▶ **THE PROBLEM**
Look through the records below for the line with "Fixpoint overlaps_from (n". Return that line and each one after it up to and including the line with "Fixpoint check_overlaps_loop (n", exactly.

▶ **RECORDS PROVIDED**
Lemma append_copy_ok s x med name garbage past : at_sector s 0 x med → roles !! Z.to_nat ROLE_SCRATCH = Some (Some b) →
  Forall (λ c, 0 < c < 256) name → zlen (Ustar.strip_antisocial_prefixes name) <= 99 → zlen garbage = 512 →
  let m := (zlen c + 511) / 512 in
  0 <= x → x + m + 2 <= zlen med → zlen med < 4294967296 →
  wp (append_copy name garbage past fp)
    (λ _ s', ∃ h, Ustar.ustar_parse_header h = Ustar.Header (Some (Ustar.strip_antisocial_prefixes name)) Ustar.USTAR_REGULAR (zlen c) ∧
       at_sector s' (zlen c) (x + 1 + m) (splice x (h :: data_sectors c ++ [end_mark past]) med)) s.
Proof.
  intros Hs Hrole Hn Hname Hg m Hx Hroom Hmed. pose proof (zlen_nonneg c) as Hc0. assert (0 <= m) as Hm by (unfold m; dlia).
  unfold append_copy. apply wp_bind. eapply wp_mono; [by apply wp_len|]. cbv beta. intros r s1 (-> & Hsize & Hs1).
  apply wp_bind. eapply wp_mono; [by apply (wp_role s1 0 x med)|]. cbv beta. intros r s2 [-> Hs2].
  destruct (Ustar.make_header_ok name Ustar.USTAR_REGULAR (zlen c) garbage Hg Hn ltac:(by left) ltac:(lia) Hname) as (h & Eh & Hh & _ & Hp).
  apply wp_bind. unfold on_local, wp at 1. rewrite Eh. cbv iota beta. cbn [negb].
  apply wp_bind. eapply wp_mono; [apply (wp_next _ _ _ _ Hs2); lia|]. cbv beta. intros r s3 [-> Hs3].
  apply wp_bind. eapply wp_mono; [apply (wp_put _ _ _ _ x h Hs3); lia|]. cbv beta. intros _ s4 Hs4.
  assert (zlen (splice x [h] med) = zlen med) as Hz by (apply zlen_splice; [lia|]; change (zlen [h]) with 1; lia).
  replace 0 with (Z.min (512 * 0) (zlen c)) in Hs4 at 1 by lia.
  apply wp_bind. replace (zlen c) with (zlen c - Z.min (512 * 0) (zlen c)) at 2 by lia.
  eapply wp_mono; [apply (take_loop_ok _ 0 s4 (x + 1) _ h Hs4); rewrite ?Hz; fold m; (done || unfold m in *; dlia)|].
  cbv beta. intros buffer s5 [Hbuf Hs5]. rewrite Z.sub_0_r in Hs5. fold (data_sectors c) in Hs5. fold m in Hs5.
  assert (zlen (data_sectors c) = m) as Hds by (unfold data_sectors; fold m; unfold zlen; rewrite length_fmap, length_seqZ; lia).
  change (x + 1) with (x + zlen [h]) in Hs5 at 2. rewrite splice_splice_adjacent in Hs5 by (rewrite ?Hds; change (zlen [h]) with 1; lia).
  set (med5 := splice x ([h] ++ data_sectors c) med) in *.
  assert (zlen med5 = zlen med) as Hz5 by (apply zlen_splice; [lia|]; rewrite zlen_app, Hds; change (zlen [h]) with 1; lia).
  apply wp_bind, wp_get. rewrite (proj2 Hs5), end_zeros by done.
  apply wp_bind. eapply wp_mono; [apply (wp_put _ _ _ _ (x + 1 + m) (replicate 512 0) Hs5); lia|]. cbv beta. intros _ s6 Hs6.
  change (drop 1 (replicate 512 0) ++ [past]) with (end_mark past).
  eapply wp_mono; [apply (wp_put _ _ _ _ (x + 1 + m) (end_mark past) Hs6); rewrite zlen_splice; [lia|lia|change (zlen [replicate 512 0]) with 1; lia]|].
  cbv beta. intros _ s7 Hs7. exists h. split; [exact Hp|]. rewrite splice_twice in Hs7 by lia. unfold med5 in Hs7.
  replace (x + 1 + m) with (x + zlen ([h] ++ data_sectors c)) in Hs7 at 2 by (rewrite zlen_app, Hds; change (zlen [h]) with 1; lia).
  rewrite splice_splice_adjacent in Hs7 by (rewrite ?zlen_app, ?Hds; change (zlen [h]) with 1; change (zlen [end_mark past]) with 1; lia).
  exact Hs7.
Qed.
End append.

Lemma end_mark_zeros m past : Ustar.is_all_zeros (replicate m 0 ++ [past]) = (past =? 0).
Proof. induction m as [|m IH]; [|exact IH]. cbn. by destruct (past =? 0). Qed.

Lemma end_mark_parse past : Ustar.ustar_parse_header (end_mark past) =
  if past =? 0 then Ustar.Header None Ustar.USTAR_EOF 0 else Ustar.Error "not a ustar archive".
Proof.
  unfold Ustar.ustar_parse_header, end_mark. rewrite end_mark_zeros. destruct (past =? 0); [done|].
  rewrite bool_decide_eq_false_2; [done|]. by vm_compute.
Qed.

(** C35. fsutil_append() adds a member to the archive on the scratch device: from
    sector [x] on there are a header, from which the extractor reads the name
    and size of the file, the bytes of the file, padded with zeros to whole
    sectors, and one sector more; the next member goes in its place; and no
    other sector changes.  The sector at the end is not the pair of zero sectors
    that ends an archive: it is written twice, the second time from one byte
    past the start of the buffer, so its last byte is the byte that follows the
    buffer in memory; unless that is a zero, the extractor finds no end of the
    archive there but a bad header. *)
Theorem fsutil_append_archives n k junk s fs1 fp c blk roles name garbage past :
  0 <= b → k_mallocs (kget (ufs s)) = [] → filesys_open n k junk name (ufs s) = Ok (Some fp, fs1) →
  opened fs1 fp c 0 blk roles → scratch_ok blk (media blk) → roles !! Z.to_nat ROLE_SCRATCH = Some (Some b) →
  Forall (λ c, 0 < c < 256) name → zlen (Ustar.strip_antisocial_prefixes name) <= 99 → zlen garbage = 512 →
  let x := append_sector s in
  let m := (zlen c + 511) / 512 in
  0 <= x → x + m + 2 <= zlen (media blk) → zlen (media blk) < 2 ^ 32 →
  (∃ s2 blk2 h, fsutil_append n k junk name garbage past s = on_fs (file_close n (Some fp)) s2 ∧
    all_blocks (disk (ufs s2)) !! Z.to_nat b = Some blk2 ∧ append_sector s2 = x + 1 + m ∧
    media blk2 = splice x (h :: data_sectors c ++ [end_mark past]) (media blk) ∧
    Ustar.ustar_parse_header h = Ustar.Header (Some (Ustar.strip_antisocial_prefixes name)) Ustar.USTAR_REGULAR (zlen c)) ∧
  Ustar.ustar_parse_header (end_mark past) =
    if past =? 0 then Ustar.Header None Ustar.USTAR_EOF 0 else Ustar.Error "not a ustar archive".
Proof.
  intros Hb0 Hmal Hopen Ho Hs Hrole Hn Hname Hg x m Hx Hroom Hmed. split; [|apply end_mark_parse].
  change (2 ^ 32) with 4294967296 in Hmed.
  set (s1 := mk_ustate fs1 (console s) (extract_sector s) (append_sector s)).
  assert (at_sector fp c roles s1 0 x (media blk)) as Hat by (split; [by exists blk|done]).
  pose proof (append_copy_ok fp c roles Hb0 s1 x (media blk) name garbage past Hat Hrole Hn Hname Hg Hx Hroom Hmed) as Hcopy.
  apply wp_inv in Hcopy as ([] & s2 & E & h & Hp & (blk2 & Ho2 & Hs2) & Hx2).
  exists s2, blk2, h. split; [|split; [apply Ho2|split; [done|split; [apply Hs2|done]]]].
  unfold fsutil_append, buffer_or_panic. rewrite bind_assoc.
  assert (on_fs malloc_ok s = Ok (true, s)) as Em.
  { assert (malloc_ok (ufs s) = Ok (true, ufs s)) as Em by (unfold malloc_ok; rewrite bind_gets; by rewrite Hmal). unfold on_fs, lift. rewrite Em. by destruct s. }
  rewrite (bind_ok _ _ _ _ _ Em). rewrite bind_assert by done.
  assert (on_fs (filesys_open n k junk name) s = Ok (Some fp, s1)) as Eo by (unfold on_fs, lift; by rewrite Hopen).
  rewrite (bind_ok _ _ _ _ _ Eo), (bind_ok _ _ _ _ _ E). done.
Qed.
...
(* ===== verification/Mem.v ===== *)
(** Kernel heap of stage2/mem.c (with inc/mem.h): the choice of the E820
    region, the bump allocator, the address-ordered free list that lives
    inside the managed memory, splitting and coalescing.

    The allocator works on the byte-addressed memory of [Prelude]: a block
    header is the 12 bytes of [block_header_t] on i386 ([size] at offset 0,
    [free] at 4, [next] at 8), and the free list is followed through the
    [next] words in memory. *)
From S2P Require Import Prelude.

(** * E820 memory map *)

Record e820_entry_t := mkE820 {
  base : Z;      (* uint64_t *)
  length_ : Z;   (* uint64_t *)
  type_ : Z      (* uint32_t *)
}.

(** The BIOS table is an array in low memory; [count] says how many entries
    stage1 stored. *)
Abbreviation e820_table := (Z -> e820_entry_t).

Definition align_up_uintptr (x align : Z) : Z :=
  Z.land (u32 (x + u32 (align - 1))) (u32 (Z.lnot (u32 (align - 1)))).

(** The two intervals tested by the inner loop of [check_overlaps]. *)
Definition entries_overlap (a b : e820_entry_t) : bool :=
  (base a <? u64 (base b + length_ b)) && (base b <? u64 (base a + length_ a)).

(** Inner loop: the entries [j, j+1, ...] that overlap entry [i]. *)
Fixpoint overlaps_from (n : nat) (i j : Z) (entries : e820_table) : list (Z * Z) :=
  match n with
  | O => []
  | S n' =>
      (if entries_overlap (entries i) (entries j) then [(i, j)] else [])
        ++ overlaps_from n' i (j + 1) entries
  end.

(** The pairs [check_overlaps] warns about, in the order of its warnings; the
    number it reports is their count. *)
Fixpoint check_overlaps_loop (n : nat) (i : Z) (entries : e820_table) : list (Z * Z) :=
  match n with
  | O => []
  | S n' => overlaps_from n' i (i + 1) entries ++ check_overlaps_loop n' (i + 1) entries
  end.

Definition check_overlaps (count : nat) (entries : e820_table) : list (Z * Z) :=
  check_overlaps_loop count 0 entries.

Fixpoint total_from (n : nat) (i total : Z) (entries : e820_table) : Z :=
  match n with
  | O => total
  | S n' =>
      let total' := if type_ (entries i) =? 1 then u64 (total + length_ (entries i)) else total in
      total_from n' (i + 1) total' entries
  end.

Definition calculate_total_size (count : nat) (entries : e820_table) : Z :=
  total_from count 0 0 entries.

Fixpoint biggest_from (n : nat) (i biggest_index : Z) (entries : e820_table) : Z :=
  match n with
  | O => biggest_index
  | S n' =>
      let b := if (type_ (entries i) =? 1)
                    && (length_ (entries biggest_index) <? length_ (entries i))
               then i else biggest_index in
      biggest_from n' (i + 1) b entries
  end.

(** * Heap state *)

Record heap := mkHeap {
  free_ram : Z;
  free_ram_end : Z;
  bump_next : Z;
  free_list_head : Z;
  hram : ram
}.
* * *
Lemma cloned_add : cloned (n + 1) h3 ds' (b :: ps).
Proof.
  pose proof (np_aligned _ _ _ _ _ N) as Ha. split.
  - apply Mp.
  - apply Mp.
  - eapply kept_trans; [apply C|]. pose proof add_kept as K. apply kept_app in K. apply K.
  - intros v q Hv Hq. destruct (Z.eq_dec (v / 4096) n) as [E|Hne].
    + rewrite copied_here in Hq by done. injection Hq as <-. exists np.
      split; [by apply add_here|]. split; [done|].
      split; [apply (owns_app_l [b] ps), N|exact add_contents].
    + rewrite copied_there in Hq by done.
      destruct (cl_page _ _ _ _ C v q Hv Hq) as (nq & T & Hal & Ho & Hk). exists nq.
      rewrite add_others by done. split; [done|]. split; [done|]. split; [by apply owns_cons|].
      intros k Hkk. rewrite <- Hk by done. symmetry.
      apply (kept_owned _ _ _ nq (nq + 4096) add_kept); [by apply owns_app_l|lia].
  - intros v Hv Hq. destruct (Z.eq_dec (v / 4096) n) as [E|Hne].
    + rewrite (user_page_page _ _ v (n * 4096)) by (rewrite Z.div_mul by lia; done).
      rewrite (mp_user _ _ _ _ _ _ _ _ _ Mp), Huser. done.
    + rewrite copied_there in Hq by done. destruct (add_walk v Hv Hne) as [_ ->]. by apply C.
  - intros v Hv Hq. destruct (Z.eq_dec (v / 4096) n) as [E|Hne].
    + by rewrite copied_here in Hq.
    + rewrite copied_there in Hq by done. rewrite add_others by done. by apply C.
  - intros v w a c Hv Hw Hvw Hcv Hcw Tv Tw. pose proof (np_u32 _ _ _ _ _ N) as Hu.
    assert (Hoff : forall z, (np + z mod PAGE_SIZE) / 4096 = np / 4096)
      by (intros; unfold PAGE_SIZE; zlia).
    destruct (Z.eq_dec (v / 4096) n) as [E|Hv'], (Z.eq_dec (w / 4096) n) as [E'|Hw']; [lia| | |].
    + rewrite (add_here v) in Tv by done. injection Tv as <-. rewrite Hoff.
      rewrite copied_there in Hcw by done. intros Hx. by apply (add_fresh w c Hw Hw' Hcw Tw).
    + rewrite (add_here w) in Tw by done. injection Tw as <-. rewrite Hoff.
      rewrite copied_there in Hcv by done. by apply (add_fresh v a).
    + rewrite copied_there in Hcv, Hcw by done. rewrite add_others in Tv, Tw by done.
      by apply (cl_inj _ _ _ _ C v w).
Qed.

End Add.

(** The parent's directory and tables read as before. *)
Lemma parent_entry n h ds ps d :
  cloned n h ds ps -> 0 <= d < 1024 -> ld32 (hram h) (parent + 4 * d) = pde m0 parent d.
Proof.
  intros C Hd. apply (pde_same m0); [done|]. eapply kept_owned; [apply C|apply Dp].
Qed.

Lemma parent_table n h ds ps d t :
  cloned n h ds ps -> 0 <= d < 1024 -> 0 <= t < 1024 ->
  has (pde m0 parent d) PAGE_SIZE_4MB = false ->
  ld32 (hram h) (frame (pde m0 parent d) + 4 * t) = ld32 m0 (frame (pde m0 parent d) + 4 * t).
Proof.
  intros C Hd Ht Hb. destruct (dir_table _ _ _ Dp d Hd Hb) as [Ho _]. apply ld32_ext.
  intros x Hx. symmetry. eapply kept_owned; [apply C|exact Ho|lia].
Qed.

▶ **WRITTEN ANSWER**
Fixpoint overlaps_from (n : nat) (i j : Z) (entries : e820_table) : list (Z * Z) :=
  match n with
  | O => []
  | S n' =>
      (if entries_overlap (entries i) (entries j) then [(i, j)] else [])
        ++ overlaps_from n' i (j + 1) entries
  end.

(** The pairs [check_overlaps] warns about, in the order of its warnings; the
    number it reports is their count. *)
Fixpoint check_overlaps_loop (n : nat) (i : Z) (entries : e820_table) : list (Z * Z) :=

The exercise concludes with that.